____ DATA SUPPLIED
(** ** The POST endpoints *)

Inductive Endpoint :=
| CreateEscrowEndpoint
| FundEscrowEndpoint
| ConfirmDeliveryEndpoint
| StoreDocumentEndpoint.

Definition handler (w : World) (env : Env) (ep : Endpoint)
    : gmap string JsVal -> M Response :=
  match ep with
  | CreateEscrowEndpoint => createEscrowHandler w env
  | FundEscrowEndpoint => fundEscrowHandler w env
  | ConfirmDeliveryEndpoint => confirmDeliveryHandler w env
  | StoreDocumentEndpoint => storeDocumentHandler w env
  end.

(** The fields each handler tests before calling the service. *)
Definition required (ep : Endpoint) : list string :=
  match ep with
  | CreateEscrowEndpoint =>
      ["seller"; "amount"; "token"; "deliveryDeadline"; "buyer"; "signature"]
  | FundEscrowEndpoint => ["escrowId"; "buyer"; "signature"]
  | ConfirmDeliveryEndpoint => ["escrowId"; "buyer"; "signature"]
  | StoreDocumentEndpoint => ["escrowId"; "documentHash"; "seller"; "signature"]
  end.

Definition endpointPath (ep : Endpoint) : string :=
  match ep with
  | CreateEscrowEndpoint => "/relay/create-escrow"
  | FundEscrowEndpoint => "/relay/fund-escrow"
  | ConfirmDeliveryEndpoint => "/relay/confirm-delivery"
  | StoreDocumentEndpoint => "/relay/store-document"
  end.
________
____ DATA SUPPLIED
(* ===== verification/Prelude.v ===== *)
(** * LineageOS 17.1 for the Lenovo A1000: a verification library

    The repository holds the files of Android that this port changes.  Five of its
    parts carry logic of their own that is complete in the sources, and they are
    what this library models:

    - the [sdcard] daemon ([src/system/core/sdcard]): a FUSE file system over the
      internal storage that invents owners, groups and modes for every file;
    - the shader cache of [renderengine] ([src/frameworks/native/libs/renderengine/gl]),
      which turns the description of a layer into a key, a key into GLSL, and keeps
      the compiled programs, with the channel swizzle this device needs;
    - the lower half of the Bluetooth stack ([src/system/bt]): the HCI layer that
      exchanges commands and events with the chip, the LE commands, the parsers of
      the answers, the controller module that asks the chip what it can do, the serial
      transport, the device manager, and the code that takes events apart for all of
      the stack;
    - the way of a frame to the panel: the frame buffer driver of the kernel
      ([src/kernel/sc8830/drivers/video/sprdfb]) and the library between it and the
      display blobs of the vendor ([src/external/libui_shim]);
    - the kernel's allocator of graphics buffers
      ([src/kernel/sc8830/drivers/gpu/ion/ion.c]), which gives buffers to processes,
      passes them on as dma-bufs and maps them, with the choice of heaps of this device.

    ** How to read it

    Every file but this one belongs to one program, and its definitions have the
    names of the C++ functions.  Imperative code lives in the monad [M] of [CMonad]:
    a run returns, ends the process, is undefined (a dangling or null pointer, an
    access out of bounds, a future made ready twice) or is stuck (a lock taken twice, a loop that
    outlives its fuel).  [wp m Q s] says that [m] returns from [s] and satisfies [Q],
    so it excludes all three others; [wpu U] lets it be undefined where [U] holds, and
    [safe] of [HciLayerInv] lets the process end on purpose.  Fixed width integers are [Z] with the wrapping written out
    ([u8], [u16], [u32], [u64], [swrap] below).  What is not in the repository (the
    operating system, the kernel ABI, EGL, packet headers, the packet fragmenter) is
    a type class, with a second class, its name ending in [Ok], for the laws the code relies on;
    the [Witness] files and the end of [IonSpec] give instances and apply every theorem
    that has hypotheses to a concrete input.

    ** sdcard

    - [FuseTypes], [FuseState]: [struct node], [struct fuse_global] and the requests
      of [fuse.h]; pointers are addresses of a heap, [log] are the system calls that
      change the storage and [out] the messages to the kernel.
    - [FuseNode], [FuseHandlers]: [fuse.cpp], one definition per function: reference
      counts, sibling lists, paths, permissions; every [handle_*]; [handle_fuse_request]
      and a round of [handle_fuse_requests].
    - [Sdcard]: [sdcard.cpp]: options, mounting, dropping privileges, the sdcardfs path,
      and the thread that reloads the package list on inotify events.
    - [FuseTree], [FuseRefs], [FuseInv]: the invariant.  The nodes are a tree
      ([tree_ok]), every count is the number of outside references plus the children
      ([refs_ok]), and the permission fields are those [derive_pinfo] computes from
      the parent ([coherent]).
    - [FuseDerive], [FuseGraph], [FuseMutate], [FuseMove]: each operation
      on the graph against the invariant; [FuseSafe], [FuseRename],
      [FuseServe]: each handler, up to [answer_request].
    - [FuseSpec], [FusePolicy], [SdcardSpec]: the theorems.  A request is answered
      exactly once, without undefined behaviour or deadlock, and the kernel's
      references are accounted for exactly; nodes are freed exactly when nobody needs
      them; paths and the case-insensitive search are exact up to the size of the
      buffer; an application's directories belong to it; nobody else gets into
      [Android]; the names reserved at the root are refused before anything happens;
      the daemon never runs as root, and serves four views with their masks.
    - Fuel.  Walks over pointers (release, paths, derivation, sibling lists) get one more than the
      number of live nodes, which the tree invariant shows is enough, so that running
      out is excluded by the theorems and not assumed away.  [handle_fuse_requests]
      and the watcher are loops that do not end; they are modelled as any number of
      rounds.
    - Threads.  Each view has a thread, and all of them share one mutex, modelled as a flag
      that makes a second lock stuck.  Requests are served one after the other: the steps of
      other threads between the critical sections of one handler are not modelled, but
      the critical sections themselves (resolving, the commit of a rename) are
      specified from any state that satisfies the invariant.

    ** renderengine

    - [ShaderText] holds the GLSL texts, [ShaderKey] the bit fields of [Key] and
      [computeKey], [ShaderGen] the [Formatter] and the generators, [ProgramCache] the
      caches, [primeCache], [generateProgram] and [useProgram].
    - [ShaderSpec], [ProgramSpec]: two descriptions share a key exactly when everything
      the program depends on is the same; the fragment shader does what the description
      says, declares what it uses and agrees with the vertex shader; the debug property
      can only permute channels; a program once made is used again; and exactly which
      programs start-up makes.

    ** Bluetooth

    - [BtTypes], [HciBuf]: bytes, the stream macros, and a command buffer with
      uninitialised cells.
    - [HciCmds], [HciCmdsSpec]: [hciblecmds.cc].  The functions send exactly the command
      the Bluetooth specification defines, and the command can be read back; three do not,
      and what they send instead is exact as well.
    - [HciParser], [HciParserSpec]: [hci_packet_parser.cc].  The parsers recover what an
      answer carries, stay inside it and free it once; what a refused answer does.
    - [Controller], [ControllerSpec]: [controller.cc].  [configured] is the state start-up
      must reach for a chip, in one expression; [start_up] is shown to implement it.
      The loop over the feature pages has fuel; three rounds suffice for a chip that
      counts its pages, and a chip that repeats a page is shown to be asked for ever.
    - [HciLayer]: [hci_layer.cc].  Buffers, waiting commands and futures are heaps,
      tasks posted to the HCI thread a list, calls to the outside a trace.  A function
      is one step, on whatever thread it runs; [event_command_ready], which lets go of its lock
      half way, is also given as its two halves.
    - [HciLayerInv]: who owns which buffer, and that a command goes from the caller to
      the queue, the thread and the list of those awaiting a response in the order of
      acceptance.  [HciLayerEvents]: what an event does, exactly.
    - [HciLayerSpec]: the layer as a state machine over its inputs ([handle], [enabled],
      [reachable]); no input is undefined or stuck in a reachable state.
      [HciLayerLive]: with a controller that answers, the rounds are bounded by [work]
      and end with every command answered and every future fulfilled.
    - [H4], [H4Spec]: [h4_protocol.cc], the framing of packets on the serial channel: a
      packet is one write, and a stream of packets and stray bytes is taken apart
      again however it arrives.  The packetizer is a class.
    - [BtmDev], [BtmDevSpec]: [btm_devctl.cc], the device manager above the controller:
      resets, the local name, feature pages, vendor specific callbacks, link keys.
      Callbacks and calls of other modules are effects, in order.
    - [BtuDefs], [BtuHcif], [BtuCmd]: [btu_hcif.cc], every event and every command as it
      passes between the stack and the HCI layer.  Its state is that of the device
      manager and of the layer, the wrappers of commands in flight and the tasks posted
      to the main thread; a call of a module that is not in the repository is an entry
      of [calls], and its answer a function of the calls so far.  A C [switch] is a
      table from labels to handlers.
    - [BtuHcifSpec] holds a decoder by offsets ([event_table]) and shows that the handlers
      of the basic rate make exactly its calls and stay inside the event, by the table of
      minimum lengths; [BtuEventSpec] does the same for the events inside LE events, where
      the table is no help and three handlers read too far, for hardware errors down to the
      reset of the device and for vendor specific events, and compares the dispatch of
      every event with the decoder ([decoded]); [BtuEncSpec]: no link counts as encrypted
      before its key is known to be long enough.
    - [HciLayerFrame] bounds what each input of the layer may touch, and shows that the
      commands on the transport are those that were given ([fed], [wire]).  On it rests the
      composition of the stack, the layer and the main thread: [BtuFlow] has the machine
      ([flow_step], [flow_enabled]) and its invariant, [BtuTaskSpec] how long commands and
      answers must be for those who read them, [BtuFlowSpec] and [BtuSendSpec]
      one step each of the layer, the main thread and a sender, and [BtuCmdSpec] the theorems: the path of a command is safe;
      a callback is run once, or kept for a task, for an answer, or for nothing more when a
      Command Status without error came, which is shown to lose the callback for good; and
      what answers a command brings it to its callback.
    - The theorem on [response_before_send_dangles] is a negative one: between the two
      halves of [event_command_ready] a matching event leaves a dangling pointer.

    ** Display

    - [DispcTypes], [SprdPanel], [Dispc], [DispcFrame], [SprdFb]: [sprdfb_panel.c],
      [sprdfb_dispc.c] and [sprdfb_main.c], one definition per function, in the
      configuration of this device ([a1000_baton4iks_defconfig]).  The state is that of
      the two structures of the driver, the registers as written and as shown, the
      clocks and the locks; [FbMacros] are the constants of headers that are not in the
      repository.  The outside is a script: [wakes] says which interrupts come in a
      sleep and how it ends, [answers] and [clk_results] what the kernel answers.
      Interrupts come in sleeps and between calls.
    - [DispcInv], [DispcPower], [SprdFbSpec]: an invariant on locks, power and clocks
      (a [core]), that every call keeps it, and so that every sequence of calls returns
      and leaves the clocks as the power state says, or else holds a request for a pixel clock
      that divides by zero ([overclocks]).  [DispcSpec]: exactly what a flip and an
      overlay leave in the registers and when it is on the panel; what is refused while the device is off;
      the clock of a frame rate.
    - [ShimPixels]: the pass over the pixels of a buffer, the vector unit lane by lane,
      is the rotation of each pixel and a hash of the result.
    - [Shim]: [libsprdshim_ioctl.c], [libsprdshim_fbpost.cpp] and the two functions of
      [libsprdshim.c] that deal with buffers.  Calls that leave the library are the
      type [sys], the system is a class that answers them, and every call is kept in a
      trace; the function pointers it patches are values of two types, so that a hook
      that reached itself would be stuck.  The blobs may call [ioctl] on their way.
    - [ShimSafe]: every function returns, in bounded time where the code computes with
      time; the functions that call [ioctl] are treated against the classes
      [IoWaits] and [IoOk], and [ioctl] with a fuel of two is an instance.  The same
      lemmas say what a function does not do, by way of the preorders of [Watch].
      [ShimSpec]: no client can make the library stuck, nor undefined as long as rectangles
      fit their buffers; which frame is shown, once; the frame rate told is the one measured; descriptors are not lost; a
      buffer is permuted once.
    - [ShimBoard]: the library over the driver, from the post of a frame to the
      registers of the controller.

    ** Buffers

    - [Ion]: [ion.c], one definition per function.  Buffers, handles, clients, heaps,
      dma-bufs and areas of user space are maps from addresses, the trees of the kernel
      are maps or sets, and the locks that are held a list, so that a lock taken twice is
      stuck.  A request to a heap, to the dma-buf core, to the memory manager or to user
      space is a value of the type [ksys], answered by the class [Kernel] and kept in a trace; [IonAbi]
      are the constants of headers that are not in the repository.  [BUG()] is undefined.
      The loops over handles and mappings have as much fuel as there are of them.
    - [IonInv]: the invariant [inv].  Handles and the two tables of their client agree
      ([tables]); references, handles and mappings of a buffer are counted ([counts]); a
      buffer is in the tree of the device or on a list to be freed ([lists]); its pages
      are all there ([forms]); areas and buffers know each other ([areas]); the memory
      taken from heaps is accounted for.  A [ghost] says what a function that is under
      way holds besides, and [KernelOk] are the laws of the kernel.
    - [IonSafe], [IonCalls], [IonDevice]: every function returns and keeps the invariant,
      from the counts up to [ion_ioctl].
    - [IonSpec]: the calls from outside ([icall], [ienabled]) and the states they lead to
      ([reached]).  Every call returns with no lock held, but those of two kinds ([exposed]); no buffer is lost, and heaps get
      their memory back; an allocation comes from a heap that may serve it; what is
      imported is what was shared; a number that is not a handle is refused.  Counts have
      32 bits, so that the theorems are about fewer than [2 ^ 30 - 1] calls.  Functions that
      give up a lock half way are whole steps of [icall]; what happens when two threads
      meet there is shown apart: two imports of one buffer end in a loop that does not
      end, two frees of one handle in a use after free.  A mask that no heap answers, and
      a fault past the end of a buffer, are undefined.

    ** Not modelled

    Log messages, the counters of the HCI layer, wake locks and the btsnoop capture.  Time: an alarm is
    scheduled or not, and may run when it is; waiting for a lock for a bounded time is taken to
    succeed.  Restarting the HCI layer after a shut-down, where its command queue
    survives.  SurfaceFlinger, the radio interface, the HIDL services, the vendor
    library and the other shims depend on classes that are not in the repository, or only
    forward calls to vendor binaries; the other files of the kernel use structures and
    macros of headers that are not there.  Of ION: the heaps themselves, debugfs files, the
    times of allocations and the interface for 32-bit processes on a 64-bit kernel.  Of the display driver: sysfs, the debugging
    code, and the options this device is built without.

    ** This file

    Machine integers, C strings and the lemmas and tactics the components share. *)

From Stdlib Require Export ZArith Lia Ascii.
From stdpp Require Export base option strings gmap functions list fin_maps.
________
**WHAT IS REQUIRED**
Using the data above, tally each line that contains "bounded". Write only the total.

**SOLUTION**
3